Please – not the old sheets and curtains
Carpets can be one of the most expensive furnishings you purchase when turning your house into a home, especially if you’ve gone for deep pile fully-fitted. Is it really worth losing that unusual pattern and colour it took six months to find, through inadequate protection. Breaking out that old pair of curtains or two old sheets and dropping them by the bit of wall you’re about to paint really doesn’t cut it. The curtain gets pulled away from the skirting by dragging feet. Paint soaks through the sheet to the carpet from the upturned tin lid nobody’s noticed. And un-noticed flying paint spots land outside the protected area.
Prepare for the preparation
Your first consideration before any interior DIY job should be carpet protection. Deciding you can vacuum up paint and wood dust after you’ve rubbed down skirting boards and window and door frames is short-sighted. While you’re moving around with your fine grain sandpaper, your feet will be moving around forcing splinters and grime deeper into the pile.

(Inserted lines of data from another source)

(** ** TOTP *)
Section Totp_.
Import Totp.
Context {S : Type} `{PgTypes} (adapter : Adapter S).

Definition encrypt (secret : string) : M S (result string) :=
  match secrets adapter with
  | None => ret (Err (Errorf "%w: secret codec is required for TOTP" [Postgres.ErrInvalidConfig]))
  | Some codec => Encrypt codec secret
  end.

Definition decrypt (encrypted : string) : M S (result string) :=
  match secrets adapter with
  | None => ret (Err (Errorf "%w: secret codec is required for TOTP" [Postgres.ErrInvalidConfig]))
  | Some codec => Decrypt codec encrypted
  end.

Definition TOTPStore_IsEnabled (subjectID : string) : M S (result bool) :=
  row <-? pool_QueryRow (pool adapter)
    (SELECT [Exists [("", "authlier_totp_credentials")] ("subject_id" = $1 AND "disabled_at" IS_NULL)] [] TRUE None [])
    [Text subjectID] ;;
  match row with
  | [Boolean enabled] => ret (Ok enabled)
  | _ => ret (Err ErrScan)
  end.

Definition TOTPStore_BeginEnrollment (enrollment : Enrollment) : M S (result unit) :=
  secret <-? encrypt (enr_Secret enrollment) ;;
  r <- pool_Exec (pool adapter)
    (INSERT "authlier_totp_enrollments"
       [("subject_id", $1); ("encrypted_secret", $2); ("created_at", $3); ("expires_at", $4)]
       (Some (["subject_id"], [("encrypted_secret", Excluded "encrypted_secret"); ("created_at", Excluded "created_at");
          ("expires_at", Excluded "expires_at")])))
    [Text (enr_SubjectID enrollment); Bytea secret; time_value (enr_CreatedAt enrollment);
     time_value (enr_ExpiresAt enrollment)] ;;
  ret (ignored r).
Definition OIDCStore_ConsumeChallenge (stateHash : Hash) (consumedAt : time) : M S (result Oidc.Challenge) :=
  with_tx (db adapter) (fun tx =>
    row <- tx_QueryRow tx
      (SELECT (cols ["state_hash"; "connection_id"; "issuer"; "client_id"; "redirect_url"; "scopes";
                     "require_verified_email"; "nonce"; "code_verifier"; "created_at"; "expires_at"])
         [("", "authlier_oidc_challenges")] ("state_hash" = $1) None [""]) [Bytea stateHash] ;;
    match or_absent Oidc.ErrNotFound row with
    | Err err => ret (Err err)
    | Ok [Bytea storedHash; Text connectionID; Text issuer; Text clientID; Text redirectURL; Jsonb scopes;
          Boolean requireVerifiedEmail; Text nonce; Text codeVerifier; Timestamp createdAt; Timestamp expiresAt] =>
        scopes <-? ret (json_Unmarshal scopes) ;;
        _ <-? tx_Exec tx (DELETE "authlier_oidc_challenges" ("state_hash" = $1) []) [Bytea stateHash] ;;
        _ <-? tx_Commit tx ;;
        if negb (Before consumedAt expiresAt) then ret (Err Oidc.ErrInactiveState) else
        ret (Ok (Oidc.mkChallenge storedHash connectionID issuer clientID redirectURL scopes requireVerifiedEmail nonce
          codeVerifier createdAt expiresAt))
    | Ok _ => ret (Err ErrScan)
    end).

Definition OIDCStore : Oidc.Store S :=
  {| Oidc.store_CreateChallenge := OIDCStore_CreateChallenge;
     Oidc.store_ConsumeChallenge := OIDCStore_ConsumeChallenge |}.

Definition SAMLStore_CreateRequest (request : Saml.Request) : M S (result unit) :=
  r <- pool_Exec (db adapter)
    (INSERT "authlier_saml_requests"
       [("state_hash", $1); ("connection_id", $2); ("connection_hash", $3); ("request_id", $4); ("created_at", $5);
        ("expires_at", $6)] None)
    [Bytea (Saml.StateHash request); Text (Saml.req_ConnectionID request); Bytea (Saml.ConnectionHash request);
     Text (Saml.RequestID request); time_value (Saml.CreatedAt request); time_value (Saml.ExpiresAt request)] ;;
  ret (conflicting Saml.ErrConflict (ignored r)).

Definition SAMLStore_ConsumeRequest (stateHash : Hash) (consumedAt : time) : M S (result Saml.Request) :=
  with_tx (db adapter) (fun tx =>
    row <- tx_QueryRow tx
      (SELECT (cols ["state_hash"; "connection_id"; "connection_hash"; "request_id"; "created_at"; "expires_at"])
         [("", "authlier_saml_requests")] ("state_hash" = $1) None [""]) [Bytea stateHash] ;;
    match or_absent Saml.ErrNotFound row with
    | Err err => ret (Err err)
    | Ok [Bytea storedState; Text connectionID; Bytea connectionHash; Text requestID; Timestamp createdAt;
          Timestamp expiresAt] =>
        _ <-? tx_Exec tx (DELETE "authlier_saml_requests" ("state_hash" = $1) []) [Bytea stateHash] ;;
        _ <-? tx_Commit tx ;;
        if negb (Before consumedAt expiresAt) then ret (Err Saml.ErrInactiveRequest) else
        ret (Ok (Saml.mkRequest storedState connectionID connectionHash requestID createdAt expiresAt))
    | Ok _ => ret (Err ErrScan)
    end).

Definition SAMLStore : Saml.Store S :=
  {| Saml.store_CreateRequest := SAMLStore_CreateRequest;
     Saml.store_ConsumeRequest := SAMLStore_ConsumeRequest |}.
End Sso_.

(** ** The adapter as a database *)
Section Stores_.
Context {S : Type} `{Env} `{MysqlTypes} `{JSON Passkey.Credential} `{JSON Passkey.SessionData} `{JSON (list string)} (adapter : Adapter S).

Definition Stores : Config.Stores S :=
  Config.mkStores
    (Some (Config.mkEmailPasswordStore (EmailPasswordStore adapter) (EmailPasswordCredentialStore adapter)))
    (Some (EmailVerificationStore adapter))
    (Some (Config.mkGoogleStore (GoogleStore adapter) (GoogleStore_UnlinkIdentity adapter)))
    (Some (OIDCStore adapter)) (Some (PasskeyStore adapter)) (Some (PasswordResetStore adapter))
    (Some (RefreshTokenStore adapter)) (Some (SAMLStore adapter)) (Some (SessionStore adapter)) (Some (TOTPStore adapter))
    (Some (AccessSessionStore_ adapter)).
End Stores_.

Adequate protection goes much farther than that. Many claims are not caused by paint splashes from a wall or door that’s being painted, but by paint splodges which have been picked up from dust sheets on shoes or trainers and carried to unprotected carpet areas. If one room is being redecorated, temporary protection should extend from the room to the outside access point. If the whole house is being brightened up, all rooms, landings, stairway and hall should be adequately protected before work begins.
A range of temporary carpet protectors
Nowadays there are a large range of products available to ensure your prized carpets or parquet floors are protected against all eventualities, including overturned paint containers. Considering the cost of replacing damaged carpets or flooring, temporary protection is also highly cost-effective. Products come in easy to lay rolls of varying widths and lengths, with a low-tack sticky film on one side. This film is strong enough to hold the product tight to carpets and skirting boards, even with children and pets moving back and fore. On completion of work the lengths are easily lifted and won’t leave any tacky residue on the carpets or flooring.
Non-tacky protection rolls are also available but, for maximum effectiveness should be joined with tape. Tape should also be used around the edges to skirting boards, to minimise the risk of movement from footfalls or stepladders being repositioned. Whether using plain dust films, or those with a self-adhesive side, a minimum 2” overlap when butting lengths together should be allowed, to provide maximum protection.